**Work task:** Begin at the line below that has "(** [xs.join(sep)]. *)" and stop after the line that has "written twice, the". Please restate only those lines, word for word.

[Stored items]
* * * * * * *

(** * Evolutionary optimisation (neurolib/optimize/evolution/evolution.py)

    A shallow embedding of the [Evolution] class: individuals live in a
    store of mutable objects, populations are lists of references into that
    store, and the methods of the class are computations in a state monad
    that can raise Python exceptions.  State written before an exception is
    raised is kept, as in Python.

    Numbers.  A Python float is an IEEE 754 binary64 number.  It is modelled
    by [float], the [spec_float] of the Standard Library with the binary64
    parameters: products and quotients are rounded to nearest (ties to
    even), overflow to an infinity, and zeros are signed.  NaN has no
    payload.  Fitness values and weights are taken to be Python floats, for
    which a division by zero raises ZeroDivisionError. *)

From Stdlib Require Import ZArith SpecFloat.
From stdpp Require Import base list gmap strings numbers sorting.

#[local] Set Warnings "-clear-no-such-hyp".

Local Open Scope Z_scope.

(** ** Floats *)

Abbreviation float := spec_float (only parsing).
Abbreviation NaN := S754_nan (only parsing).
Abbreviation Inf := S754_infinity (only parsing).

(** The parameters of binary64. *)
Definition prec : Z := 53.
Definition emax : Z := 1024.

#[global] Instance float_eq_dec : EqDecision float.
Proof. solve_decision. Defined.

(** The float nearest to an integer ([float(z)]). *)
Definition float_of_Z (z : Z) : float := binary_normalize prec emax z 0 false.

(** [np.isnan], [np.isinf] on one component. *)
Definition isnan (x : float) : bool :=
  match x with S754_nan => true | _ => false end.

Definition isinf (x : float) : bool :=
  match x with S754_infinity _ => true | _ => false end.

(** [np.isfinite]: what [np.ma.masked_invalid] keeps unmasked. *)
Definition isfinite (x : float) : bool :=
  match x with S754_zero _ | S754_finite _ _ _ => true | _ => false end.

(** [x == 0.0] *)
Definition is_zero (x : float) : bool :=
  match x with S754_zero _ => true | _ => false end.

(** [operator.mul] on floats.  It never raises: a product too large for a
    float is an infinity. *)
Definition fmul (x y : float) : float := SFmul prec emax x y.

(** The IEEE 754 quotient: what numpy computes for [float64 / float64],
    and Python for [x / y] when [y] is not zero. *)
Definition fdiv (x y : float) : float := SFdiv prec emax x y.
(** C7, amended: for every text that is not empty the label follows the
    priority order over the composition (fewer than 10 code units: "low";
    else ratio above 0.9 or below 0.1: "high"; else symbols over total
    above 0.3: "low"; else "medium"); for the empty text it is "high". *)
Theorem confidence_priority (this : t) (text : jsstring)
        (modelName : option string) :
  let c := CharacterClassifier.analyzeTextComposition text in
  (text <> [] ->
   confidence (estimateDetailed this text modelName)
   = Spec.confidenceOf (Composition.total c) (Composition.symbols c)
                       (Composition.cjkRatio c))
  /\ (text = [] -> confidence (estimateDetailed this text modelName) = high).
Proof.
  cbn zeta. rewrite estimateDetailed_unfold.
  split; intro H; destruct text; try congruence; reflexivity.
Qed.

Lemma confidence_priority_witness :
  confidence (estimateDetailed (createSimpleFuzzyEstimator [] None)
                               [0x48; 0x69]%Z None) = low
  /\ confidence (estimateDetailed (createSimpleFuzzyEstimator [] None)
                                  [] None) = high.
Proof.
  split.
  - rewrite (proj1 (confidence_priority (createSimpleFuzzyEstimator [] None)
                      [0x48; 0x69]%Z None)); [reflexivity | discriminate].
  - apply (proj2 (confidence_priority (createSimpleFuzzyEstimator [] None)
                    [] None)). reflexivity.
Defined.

* * * * * * *

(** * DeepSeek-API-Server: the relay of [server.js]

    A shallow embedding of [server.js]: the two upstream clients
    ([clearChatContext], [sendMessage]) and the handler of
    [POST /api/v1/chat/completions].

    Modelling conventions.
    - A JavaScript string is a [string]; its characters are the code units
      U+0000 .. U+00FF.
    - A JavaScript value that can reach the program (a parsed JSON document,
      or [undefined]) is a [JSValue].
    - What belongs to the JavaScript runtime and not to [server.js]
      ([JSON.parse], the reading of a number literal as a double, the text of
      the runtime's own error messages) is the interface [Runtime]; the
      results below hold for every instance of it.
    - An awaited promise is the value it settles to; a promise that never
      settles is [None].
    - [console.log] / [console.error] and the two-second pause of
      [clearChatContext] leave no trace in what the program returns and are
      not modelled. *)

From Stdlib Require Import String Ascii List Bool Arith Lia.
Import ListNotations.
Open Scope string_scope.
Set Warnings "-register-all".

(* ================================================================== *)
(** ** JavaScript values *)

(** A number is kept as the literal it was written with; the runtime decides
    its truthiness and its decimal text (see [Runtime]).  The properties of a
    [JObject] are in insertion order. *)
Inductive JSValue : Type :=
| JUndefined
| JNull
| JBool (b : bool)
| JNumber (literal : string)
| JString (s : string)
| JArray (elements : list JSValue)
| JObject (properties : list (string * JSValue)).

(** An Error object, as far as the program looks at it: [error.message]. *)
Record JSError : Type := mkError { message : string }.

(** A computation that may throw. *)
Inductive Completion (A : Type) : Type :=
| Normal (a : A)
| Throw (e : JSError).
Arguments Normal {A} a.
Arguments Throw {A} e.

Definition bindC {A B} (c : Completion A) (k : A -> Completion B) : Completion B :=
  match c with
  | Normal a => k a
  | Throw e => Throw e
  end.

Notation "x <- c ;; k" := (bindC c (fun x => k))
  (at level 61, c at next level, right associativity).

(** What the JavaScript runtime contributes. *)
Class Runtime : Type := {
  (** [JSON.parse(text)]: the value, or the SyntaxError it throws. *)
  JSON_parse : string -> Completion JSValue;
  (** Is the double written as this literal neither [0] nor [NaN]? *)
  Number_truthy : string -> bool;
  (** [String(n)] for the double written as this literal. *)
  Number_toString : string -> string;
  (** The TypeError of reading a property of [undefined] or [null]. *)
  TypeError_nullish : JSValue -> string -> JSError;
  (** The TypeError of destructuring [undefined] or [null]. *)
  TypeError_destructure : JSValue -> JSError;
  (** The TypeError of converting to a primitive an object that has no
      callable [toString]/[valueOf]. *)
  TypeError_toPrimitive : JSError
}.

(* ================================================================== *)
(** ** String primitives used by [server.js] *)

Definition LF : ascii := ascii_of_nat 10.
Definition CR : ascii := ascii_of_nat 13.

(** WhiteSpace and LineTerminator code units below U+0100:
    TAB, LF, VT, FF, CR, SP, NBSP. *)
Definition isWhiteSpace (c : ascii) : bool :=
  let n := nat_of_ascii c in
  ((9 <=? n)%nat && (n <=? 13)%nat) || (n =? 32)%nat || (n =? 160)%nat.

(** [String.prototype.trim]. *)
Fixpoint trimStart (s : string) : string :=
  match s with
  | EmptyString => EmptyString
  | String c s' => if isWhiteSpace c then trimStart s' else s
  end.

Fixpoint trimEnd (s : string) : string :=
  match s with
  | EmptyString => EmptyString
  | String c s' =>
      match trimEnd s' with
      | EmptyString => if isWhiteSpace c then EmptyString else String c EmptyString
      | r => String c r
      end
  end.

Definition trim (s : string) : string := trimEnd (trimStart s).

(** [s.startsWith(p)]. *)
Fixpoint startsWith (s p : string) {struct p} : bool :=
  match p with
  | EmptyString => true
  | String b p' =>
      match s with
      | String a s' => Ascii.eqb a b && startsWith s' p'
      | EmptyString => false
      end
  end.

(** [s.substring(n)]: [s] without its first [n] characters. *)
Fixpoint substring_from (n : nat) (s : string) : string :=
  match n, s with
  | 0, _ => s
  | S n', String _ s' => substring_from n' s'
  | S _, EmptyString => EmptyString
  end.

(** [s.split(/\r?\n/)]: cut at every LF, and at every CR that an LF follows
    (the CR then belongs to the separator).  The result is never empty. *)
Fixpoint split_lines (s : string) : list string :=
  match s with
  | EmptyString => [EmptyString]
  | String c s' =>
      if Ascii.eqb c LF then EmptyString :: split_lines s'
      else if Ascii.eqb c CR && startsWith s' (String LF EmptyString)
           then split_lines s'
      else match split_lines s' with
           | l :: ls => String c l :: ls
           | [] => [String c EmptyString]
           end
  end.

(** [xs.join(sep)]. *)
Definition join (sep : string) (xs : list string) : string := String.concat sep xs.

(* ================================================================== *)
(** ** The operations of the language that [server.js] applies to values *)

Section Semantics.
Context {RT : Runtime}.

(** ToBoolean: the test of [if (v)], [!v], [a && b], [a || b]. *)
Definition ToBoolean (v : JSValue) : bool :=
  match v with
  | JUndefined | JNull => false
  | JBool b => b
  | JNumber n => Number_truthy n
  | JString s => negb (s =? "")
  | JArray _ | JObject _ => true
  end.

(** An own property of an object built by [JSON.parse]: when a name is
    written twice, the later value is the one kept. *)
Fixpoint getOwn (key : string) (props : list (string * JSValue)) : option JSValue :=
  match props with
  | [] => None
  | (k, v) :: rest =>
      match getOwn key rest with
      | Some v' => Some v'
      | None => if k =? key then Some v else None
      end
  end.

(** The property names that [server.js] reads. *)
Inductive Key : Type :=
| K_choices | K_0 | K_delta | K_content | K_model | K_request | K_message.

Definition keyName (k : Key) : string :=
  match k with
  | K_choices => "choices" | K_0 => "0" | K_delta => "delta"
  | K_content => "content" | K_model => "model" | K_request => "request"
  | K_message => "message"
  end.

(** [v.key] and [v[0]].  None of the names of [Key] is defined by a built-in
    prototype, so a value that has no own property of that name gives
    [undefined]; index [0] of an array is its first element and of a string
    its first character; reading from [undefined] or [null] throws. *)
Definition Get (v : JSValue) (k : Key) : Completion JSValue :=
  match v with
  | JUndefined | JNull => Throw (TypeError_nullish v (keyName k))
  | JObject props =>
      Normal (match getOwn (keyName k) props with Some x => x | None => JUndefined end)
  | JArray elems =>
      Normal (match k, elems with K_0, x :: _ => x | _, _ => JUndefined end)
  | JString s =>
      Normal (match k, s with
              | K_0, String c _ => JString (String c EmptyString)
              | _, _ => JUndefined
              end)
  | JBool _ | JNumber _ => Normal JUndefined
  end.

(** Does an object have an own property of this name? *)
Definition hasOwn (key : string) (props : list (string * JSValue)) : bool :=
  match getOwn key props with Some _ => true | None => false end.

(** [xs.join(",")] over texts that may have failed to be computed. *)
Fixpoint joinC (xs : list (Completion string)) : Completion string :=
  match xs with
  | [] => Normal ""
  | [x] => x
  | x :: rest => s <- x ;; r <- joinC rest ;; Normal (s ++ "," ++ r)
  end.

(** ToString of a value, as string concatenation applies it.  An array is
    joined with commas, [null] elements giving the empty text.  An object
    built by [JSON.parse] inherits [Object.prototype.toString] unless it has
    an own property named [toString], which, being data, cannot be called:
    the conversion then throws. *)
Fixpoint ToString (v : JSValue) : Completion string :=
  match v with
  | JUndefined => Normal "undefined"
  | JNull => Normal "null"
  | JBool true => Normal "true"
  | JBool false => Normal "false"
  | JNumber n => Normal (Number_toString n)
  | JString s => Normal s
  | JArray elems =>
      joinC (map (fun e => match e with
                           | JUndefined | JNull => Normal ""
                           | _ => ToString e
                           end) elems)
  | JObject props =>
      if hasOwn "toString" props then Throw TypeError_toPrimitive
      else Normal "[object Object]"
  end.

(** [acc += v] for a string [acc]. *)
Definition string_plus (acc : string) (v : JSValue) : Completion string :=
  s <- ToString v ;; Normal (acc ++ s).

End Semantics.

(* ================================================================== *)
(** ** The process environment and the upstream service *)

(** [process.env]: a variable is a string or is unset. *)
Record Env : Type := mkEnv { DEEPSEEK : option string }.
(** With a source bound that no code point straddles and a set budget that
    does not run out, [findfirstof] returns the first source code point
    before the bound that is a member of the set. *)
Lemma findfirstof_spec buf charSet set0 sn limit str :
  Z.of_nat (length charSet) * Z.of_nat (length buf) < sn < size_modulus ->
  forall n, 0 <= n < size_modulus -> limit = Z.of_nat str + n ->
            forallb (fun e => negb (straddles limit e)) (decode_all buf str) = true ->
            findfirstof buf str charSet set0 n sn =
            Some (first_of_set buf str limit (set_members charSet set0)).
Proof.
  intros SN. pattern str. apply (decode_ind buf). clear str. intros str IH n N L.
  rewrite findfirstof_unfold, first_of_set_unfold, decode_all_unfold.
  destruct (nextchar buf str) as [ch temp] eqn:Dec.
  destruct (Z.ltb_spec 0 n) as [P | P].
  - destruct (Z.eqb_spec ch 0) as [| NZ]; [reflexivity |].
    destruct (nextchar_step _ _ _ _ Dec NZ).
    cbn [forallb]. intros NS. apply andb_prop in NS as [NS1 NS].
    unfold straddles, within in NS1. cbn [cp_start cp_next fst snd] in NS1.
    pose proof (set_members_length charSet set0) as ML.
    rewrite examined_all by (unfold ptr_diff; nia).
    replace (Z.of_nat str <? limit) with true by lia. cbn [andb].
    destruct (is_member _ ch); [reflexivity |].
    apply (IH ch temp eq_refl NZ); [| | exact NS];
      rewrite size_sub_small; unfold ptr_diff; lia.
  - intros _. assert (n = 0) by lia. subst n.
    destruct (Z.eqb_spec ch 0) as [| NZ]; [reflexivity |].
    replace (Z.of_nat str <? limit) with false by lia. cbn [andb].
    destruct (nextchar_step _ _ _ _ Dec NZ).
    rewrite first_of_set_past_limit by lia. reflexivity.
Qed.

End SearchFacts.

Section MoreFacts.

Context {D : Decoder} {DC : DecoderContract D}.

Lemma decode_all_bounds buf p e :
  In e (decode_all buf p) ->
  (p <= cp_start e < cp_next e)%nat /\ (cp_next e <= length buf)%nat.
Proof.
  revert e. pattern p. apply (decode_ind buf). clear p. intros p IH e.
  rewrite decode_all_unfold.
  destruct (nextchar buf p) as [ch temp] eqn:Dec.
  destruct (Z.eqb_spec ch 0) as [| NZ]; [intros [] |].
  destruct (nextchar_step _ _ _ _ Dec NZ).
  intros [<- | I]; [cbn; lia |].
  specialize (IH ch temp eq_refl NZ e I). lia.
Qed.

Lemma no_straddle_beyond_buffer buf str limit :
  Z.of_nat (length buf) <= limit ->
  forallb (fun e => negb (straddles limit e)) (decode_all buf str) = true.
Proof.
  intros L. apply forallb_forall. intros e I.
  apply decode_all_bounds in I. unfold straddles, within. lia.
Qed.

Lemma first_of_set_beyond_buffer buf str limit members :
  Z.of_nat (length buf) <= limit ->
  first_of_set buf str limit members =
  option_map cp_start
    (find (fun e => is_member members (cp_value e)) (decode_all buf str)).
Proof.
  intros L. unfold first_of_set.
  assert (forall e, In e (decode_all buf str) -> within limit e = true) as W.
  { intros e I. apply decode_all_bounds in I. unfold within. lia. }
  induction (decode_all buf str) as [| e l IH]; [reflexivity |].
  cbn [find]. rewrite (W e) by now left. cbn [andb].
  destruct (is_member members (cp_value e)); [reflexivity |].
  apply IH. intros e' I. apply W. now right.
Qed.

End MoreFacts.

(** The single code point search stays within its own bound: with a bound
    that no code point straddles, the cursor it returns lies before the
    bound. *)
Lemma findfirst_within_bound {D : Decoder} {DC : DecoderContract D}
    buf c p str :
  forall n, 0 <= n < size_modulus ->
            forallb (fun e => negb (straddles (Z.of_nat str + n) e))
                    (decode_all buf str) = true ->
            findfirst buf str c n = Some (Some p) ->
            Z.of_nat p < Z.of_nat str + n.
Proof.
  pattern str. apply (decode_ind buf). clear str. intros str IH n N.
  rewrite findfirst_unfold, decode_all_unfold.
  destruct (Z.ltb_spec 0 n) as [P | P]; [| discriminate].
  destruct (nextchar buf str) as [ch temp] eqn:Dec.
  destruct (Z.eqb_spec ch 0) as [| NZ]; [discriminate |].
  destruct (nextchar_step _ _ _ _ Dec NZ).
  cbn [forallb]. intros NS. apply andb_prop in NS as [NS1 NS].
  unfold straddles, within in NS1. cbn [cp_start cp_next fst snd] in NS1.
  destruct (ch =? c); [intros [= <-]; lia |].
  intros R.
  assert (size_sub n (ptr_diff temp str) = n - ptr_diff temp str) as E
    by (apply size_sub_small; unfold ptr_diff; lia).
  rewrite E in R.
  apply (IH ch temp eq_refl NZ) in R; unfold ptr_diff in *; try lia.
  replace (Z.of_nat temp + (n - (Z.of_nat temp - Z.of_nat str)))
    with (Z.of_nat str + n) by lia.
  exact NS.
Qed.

* * * * * * *

**Output of the task:**
(** [xs.join(sep)]. *)
Definition join (sep : string) (xs : list string) : string := String.concat sep xs.

(* ================================================================== *)
(** ** The operations of the language that [server.js] applies to values *)

Section Semantics.
Context {RT : Runtime}.

(** ToBoolean: the test of [if (v)], [!v], [a && b], [a || b]. *)
Definition ToBoolean (v : JSValue) : bool :=
  match v with
  | JUndefined | JNull => false
  | JBool b => b
  | JNumber n => Number_truthy n
  | JString s => negb (s =? "")
  | JArray _ | JObject _ => true
  end.

(** An own property of an object built by [JSON.parse]: when a name is
    written twice, the later value is the one kept. *)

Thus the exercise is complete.